After asking yourself these questions, going through the process of updating and reviewing your financial statements, and even getting your employees involved in finding solutions; you may find that layoffs are still necessary.
It’s an unfortunate reality, but by going through this process you’ve set yourself up to let people go gracefully. Here are a few final things to keep in mind as you go through the process:
Avoid legal problems
Hopefully, as you’ve gone through specific lines of questioning and explored alternatives, your employees won’t be blindsided and you’ve set them up with enough time to land on their feet. However, there are still things you’ll need to consider to avoid any legal trouble.
Ensure there’s a legitimate reason
If you’re exploring layoffs for any reason, you likely already have a potentially valid business reason. Cost reductions, staffing redundancies, relocations, decreased operations, and even mergers are all potential reasons why this may occur. Ensure that this reasoning is communicated clearly to avoid potential lawsuits for wrongful termination.
Review policies and contracts
Depending on your business you may or may not have written policies or contracts with workers regarding termination proceedings. If you do, be sure to review the specific statements and language you have established and be sure to follow it. If you don’t, then you’ll need to consider any precedent set by previous layoffs or terminations. For example, if you paid severance for layoffs before, you’ll need to likely do so again.
If this is your first time considering layoffs, then it may be wise to establish a documented process. Explore what other businesses in your industry vertical have done before and even include the document within your business plan appendix. The more cohesive and consistent you can make it, the easier it will be to clearly work through the process.

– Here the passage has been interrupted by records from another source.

Definition demo_context : SVEContext := set_length 256 32 false SVE_MAP_XMM zero_context.
Definition demo_globals : sve_globals := set_globals zero_context 1 0 initial_globals.

Lemma sve_loop_code_witness :
  (sve_translate_eor demo_globals (Some demo_context) 9 1 2 true []).2 =
    [0x51; 0x52; 0xb9; 2; 0; 0; 0; 0x48; 0x31; 0xd2; 0x66; 0x0f; 0x0f; 0xef; 0xca;
     0x48; 0xff; 0xc2; 0xe2; 0xf7; 0x5a; 0x59].
Proof.
  assert (Hin : In (sve_translate_eor, 0xef, 0xef) loop_family) by (cbn; tauto).
  destruct (sve_loop_code _ _ _ demo_globals demo_context 9 1 2 [] Hin eq_refl) as [H _].
  destruct (H eq_refl) as [-> _]. vm_compute. reflexivity.
Defined.

(** ** Loads and stores *)

(** LD1 and ST1, with the opcode of their access. *)
Definition access_family : list ((sve_globals -> option SVEContext -> Z -> Z -> bool -> emitter Z) * Z) :=
  [(sve_translate_ld1, 0x10); (sve_translate_st1, 0x11)].

Definition access_bytes (op zt rn : Z) : list Z :=
  [0x66; 0x0f; op; u8 ((zt mod 16 &&& 7) <<< 3 ||| 4); u8 (0x40 ||| ((rn &&& 0xf &&& 7) <<< 3) ||| 2)].

Lemma access_code f op g c zt rn b : In (f, op) access_family -> sve_ready g = true ->
  f g (Some c) zt rn true b =
  (0, b ++ [0x51; 0x52; 0x50] ++ loop_head (sve_iterations c) ++ access_bytes op zt rn ++
      loop_tail 5 ++ [0x58; 0x5a; 0x59]).
Proof.
  intros Hin Hr. cbn in Hin.
  destruct_or! Hin; try done; injection Hin as <- <-;
    unfold sve_translate_ld1, sve_translate_st1, with_ctx; rewrite Hr, z_to_xmm_mod; cbn [andb];
    run_emitter; rewrite <- !app_assoc; loop_displacement;
    unfold loop_head, access_bytes; cbn [app]; rewrite <- !app_assoc; done.
Qed.

Lemma access_decodes op zt rn rest : op = 0x10 \/ op = 0x11 ->
  decode (access_bytes op zt rn ++ rest) =
  Some (Sse 0x66 op W32 (zt mod 8)
          (Mem (Some 2) (if rn mod 8 =? 4 then None else Some (rn mod 8, 2)) 0), rest) /\
  decode (tl (access_bytes op zt rn) ++ rest) =
  Some (Sse 0 op W32 (zt mod 8)
          (Mem (Some 2) (if rn mod 8 =? 4 then None else Some (rn mod 8, 2)) 0), rest).
Proof.
  intros Hop. unfold access_bytes. rewrite !land_7, land_15.
  rewrite !Z.mod_mod_divide by (by exists 2). change (2 ^ 3) with 8.
  pose proof (Z.mod_pos_bound zt 8 ltac:(lia)) as Ht. pose proof (Z.mod_pos_bound rn 8 ltac:(lia)) as Hn.
  revert Ht Hn. generalize (zt mod 8) as t, (rn mod 8) as n. intros t n Ht Hn.
  destruct Hop as [-> | ->]; each_of_8 Ht; each_of_8 Hn; split; reflexivity.
Qed.

(** The addresses of LD1 and ST1.  Their loop repeats a 16-byte access, but the base and the
    index of the address are exchanged: with the step counter i in RDX and the guest's
    base address in its register, step i accesses i + 2 * base instead of base + 16 * i
    (just i where the register is number 4 modulo 8); the base register is taken modulo 8.
    The backward jump skips the prefix of the access, which makes no difference to it. *)
Theorem sve_access_address f op g c zt rn b st :
  In (f, op) access_family -> sve_ready g = true ->
  exists body, f g (Some c) zt rn true b =
    (0, b ++ [0x51; 0x52; 0x50] ++ loop_head (sve_iterations c) ++ body ++ loop_tail 5 ++ [0x58; 0x5a; 0x59]) /\
  exists index, (forall rest,
    decode (body ++ rest) = Some (Sse 0x66 op W32 (zt mod 8) (Mem (Some 2) index 0), rest) /\
    decode (tl body ++ rest) = Some (Sse 0 op W32 (zt mod 8) (Mem (Some 2) index 0), rest)) /\
    Z.of_nat (length (body ++ loop_tail 5)) + s8 (List.last (loop_tail 5) 0) = 1 /\
    eff_addr st (Some 2) index 0 =
      u64 (regs st 2 + (if rn mod 8 =? 4 then 0 else 2 * regs st (rn mod 8))).
Proof.
  intros Hin Hr. exists (access_bytes op zt rn). split; [by apply access_code|].
  exists (if rn mod 8 =? 4 then None else Some (rn mod 8, 2)). split_and!.
  - intros rest. apply access_decodes. cbn in Hin. destruct_or! Hin; try done; injection Hin; auto.
  - done.
  - unfold eff_addr. destruct (rn mod 8 =? 4); f_equal; lia.
Qed.

Lemma sve_access_address_witness :
  (sve_translate_ld1 demo_globals (Some demo_context) 1 6 true []).1 = 0.
Proof.
  assert (Hin : In (sve_translate_ld1, 0x10) access_family) by (cbn; tauto).
  destruct (sve_access_address _ _ demo_globals demo_context 1 6 []
    {| regs := fun _ => 0; memory := fun _ => 0 |} Hin eq_refl) as (body & -> & _).
  reflexivity.
Defined.

(** ** Reductions and calls: general registers, stack and vector registers *)

Record vmachine := { gpr : Z -> Z; stack : list Z; xmm : Z -> Z }.

Section Vector.
(** The effect of a vector instruction on the vector registers, whatever it is: prefix,
    opcode, destination, source. *)
Context (vector_op : Z -> Z -> Z -> Z -> (Z -> Z) -> (Z -> Z)).

(** Moves, pushes and pops of registers other than RSP, the move from a vector register,
    and a call to the instruction behind it. *)
Definition vexec (next : Z) (i : insn) (st : vmachine) : option vmachine :=
  match i with
  | PushR r => Some {| gpr := gpr st; stack := gpr st r :: stack st; xmm := xmm st |}
  | PopR r =>
      if r =? 4 then None else
      match stack st with
      | [] => None
      | v :: s => Some {| gpr := upd (gpr st) r v; stack := s; xmm := xmm st |}
      end
  | MovRmR W64 (Reg d) s =>
      if d =? 4 then None
      else Some {| gpr := upd (gpr st) d (u64 (gpr st s)); stack := stack st; xmm := xmm st |}
  | Sse pre op w x (Reg r) =>
      if op =? 0x7e then
        if r =? 4 then None
        else Some {| gpr := upd (gpr st) r (trunc w (xmm st x)); stack := stack st; xmm := xmm st |}
      else Some {| gpr := gpr st; stack := stack st; xmm := vector_op pre op x r (xmm st) |}
  | CallRel 0 => Some {| gpr := gpr st; stack := next :: stack st; xmm := xmm st |}
  | _ => None
  end.

Fixpoint vexec_all (next : Z) (il : list insn) (st : vmachine) : option vmachine :=
  match il with
  | [] => Some st
  | i :: il => st ← vexec next i st; vexec_all next il st
  end.

Definition vrun (next : Z) (bs : list Z) (st : vmachine) : option vmachine :=
  il ← disassemble bs; vexec_all next il st.

(** The reductions of a vector to a general register. *)
Definition reduction_family :
    list (sve_globals -> option SVEContext -> Z -> Z -> bool -> emitter (option Z)) :=
  [sve_translate_addv; sve_translate_maxv; sve_translate_minv; sve_translate_sum].

(** The instructions of a reduction between its pushes and pops: vector instructions, the
    move of XMM1 to RAX, and a move of register [rd] into RAX. *)
Definition keeps_general (rd : Z) (il : list insn) : Prop :=
  exists vs, il = PushR 0 :: PushR 2 :: vs ++
    [Sse 0x66 0x7e W32 1 (Reg 0); MovRmR W64 (Reg 0) rd; PopR 2; PopR 0] /\
  Forall (fun i => exists pre op w x r, i = Sse pre op w x (Reg r) /\ op <> 0x7e) vs.

Lemma vector_prefix next vs rest st :
  Forall (fun i => exists pre op w x r, i = Sse pre op w x (Reg r) /\ op <> 0x7e) vs ->
  exists x, vexec_all next (vs ++ rest) st =
            vexec_all next rest {| gpr := gpr st; stack := stack st; xmm := x |}.
Proof.
  intros H. revert st. induction H as [|i vs (pre & op & w & x & r & -> & Hop) _ IH]; intros st.
  { exists (xmm st). by destruct st. }
  cbn. rewrite (proj2 (Z.eqb_neq _ _) Hop). cbn.
  destruct (IH {| gpr := gpr st; stack := stack st; xmm := vector_op pre op x r (xmm st) |}) as [y Hy].
  exists y. by rewrite Hy.
Qed.

Lemma keeps_general_run next rd il st : keeps_general rd il ->
  exists st', vexec_all next il st = Some st' /\
    (forall r, gpr st' r = gpr st r) /\ stack st' = stack st.
Proof.
  intros (vs & -> & Hv). cbn.
  destruct (vector_prefix next vs [Sse 0x66 0x7e W32 1 (Reg 0); MovRmR W64 (Reg 0) rd; PopR 2; PopR 0]
    {| gpr := gpr st; stack := gpr st 2 :: gpr st 0 :: stack st; xmm := xmm st |} Hv) as [x ->].
  eexists. split; [reflexivity|]. split; [|done]. intros r. cbn. unfold upd.
  destruct (Z.eqb_spec r 0); [by subst|]. destruct (Z.eqb_spec r 2); by subst.
Qed.

(** The emitters take the SSE path: no AVX-512, or a length above 512 bits. *)
Definition sse_path (g : sve_globals) (ctx : option SVEContext) : Prop :=
  c_true (g_has_avx512 g) = false \/ exists c, ctx = Some c /\ 512 < vl c.

Lemma by_length_sse g ctx avx sse : sse_path g ctx -> by_length g ctx avx sse = (sse ;; mret (Some 0)).
Proof.
  unfold by_length. intros [-> | (c & -> & Hc)]; [done|].
  destruct (c_true (g_has_avx512 g)); [|done]. by destruct (Z.leb_spec (vl c) 512); [lia|].
Qed.

Lemma by_length_null g avx sse b : c_true (g_has_avx512 g) = true -> by_length g None avx sse b = (None, b).
Proof. intros H. unfold by_length. by rewrite H. Qed.

(** Of the four bits of a register number only three matter in these ModR/M bytes. *)
Lemma modrm_mod8 n : 0 <= n < 16 ->
  u8 (0xc8 ||| n) = u8 (0xc8 ||| n mod 8) /\ u8 (0xc9 ||| (n <<< 3)) = u8 (0xc9 ||| ((n mod 8) <<< 3)) /\
  u8 (0xc0 ||| (n <<< 3) ||| 0) = u8 (0xc0 ||| ((n mod 8) <<< 3) ||| 0).
Proof. intros Hn. each_of_16 Hn; by vm_compute. Qed.

(** [keeps_general] of a list with [n] vector instructions. *)
Ltac exists_vector n :=
  lazymatch n with
  | 5%nat => eexists [_; _; _; _; _]
  | _ => eexists [_; _]
  end;
  split; [reflexivity|]; repeat constructor; do 5 eexists; done.

Lemma reduction_disassembles f g ctx rd zn b :
  In f reduction_family -> sve_ready g = true -> sse_path g ctx ->
  exists bs, f g ctx rd zn true b = (Some 0, b ++ bs) /\
    exists il, disassemble bs = Some il /\ keeps_general (rd mod 8) il.
Proof.
  intros Hin Hr Hp. assert (Hd : rd mod 8 = (rd &&& 0xf) mod 8).
  { rewrite land_15. symmetry. apply Z.mod_mod_divide. by exists 2. }
  assert (Hd16 : 0 <= rd &&& 0xf < 16) by (rewrite land_15; apply Z.mod_pos_bound; lia).
  pose proof (Z.mod_pos_bound zn 16 ltac:(lia)) as Hn.
  rewrite Hd. clear Hd. cbn in Hin.
  destruct_or! Hin; try done; subst f;
    unfold sve_translate_addv, sve_translate_maxv, sve_translate_minv, sve_translate_sum;
    rewrite Hr, (by_length_sse _ _ _ _ Hp), z_to_xmm_mod; cbn [andb repeat_emit];
    revert Hd16 Hn; generalize (rd &&& 0xf) as d, (zn mod 16) as n; intros d n Hd Hn.
  all: eexists; split; [run_emitter; rewrite <- !app_assoc; reflexivity|]; cbn [app].
  all: destruct (modrm_mod8 n Hn) as (En & En' & _), (modrm_mod8 d Hd) as (_ & _ & Ed).
  all: rewrite Ed, ?En, ?En'; clear Ed En En'.
  all: pose proof (Z.mod_pos_bound n 8 ltac:(lia)) as Hn8; pose proof (Z.mod_pos_bound d 8 ltac:(lia)) as Hd8.
  all: revert Hn8 Hd8; generalize (n mod 8) as n8, (d mod 8) as d8; intros n8 d8 Hn8 Hd8.
  all: each_of_8 Hd8; each_of_8 Hn8; (eexists; split; [vm_compute; reflexivity|]);
    (first [exists_vector 5%nat | exists_vector 2%nat]).
Qed.

(** Reductions return nothing.  On the path without AVX-512, the code of ADDV, MAXV, MINV and
    SUM leaves every general register and the stack as they were, whatever the vector
    instructions compute: the result is moved to RAX, then the destination register is
    moved to RAX instead of the other way round, and RAX is restored.  On the other path
    a null context is dereferenced. *)
Theorem sve_reductions_no_result f g ctx rd zn b st next :
  In f reduction_family -> sve_ready g = true ->
  (sse_path g ctx -> exists bs st', f g ctx rd zn true b = (Some 0, b ++ bs) /\
     vrun next bs st = Some st' /\ (forall r, gpr st' r = gpr st r) /\ stack st' = stack st) /\
  (c_true (g_has_avx512 g) = true -> f g None rd zn true b = (None, b)).
Proof.
  intros Hin Hr. split; [intros Hp|intros Ha].
  - destruct (reduction_disassembles f g ctx rd zn b Hin Hr Hp) as (bs & Hf & il & Hd & Hk).
    destruct (keeps_general_run next _ il st Hk) as (st' & Hrun & Hg & Hs).
    exists bs, st'. split_and!; [done| |done..]. unfold vrun. by rewrite Hd.
  - cbn in Hin. destruct_or! Hin; try done; subst f;
      unfold sve_translate_addv, sve_translate_maxv, sve_translate_minv, sve_translate_sum;
      rewrite Hr; cbn [andb]; by apply by_length_null.
Qed.

(** A move of register [reg] to register [r], both modulo 8. *)
Definition move_bytes (reg r : Z) : list Z := [0x48; 0x89; u8 (0xc0 ||| (reg <<< 3) ||| r mod 8)].

Lemma decode_move_bytes reg r rest : 0 <= reg < 16 ->
  decode (move_bytes reg r ++ rest) = Some (MovRmR W64 (Reg (r mod 8)) (reg mod 8), rest).
Proof.
  intros Hr. unfold move_bytes. pose proof (Z.mod_pos_bound r 8 ltac:(lia)) as Hm.
  revert Hm. generalize (r mod 8) as m. intros m Hm. each_of_16 Hr; each_of_8 Hm; reflexivity.
Qed.

(** The SM4 and SM3 instructions: emitter, number of saved registers, and the vector register
    whose number is moved to RSI. *)
Definition crypto_family (zd zm : Z) :
    list ((sve_globals -> option SVEContext -> Z -> Z -> Z -> bool -> emitter Z) * bool * Z * bool) :=
  [ (fun g ctx zd zn _ => sve_translate_sm4e g ctx zd zn, true, zd, false);
    (sve_translate_sm4ekey, true, zm, true); (sve_translate_sm3ss1, false, zm, true);
    (sve_translate_sm3partw1, false, zm, true); (sve_translate_sm3partw2, false, zm, true) ].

Consider termination benefits
While layoffs often extend from a financial need, you may still want to consider offering some sort of severance pay or other termination benefits. Not only will this still be potentially less expensive than retaining the employee, but it also ensures that your relationship with the employee ends on a good note. You want to show that you still value their welfare, even if it’s not sustainable for the time being.
This will also benefit current employees who are possibly concerned for their former colleagues or their own well-being. It even sends a positive message to the general public and your customers. Additionally, it can leave the door open for the possibility of the employee returning once your financial situation improves.
Determine what you’ll need moving forward
Part of initiating layoffs is also considering how your business will continue on after the fact. Your departments or teams are potentially shrinking, it may take an emotional or mental toll on the employees that remain, and it can even stretch their ability to work too thin. So, as you begin outlining which departments or positions need to be let go, ensure you’re thinking long-term.
Reinforce how you’ll support the rest of your team. Showcase long-term plans and how this will help your business stabilize or grow. Determine if you’ll explore other types of support to ensure your employees don’t become overworked. And, just as you did when exploring the need for layoffs, ensure that you and other members of your leadership team are available to talk and answer any questions.
Take your time when considering layoffs
Situations that lead you to consider layoffs can seem dire, but it’s better to be cautious and explore your goals, financials, and alternatives. It can be helpful to leverage a financial management tool like LivePlan to quickly review your cash position. You can also run different forecast scenarios around what would happen if you let employees go, cut additional operating expenses, or even took on some sort of financing.
The important thing is that you didn’t immediately jump to letting people go, but looked for every opportunity to eliminate costs, stabilize your business, and take care of your employees.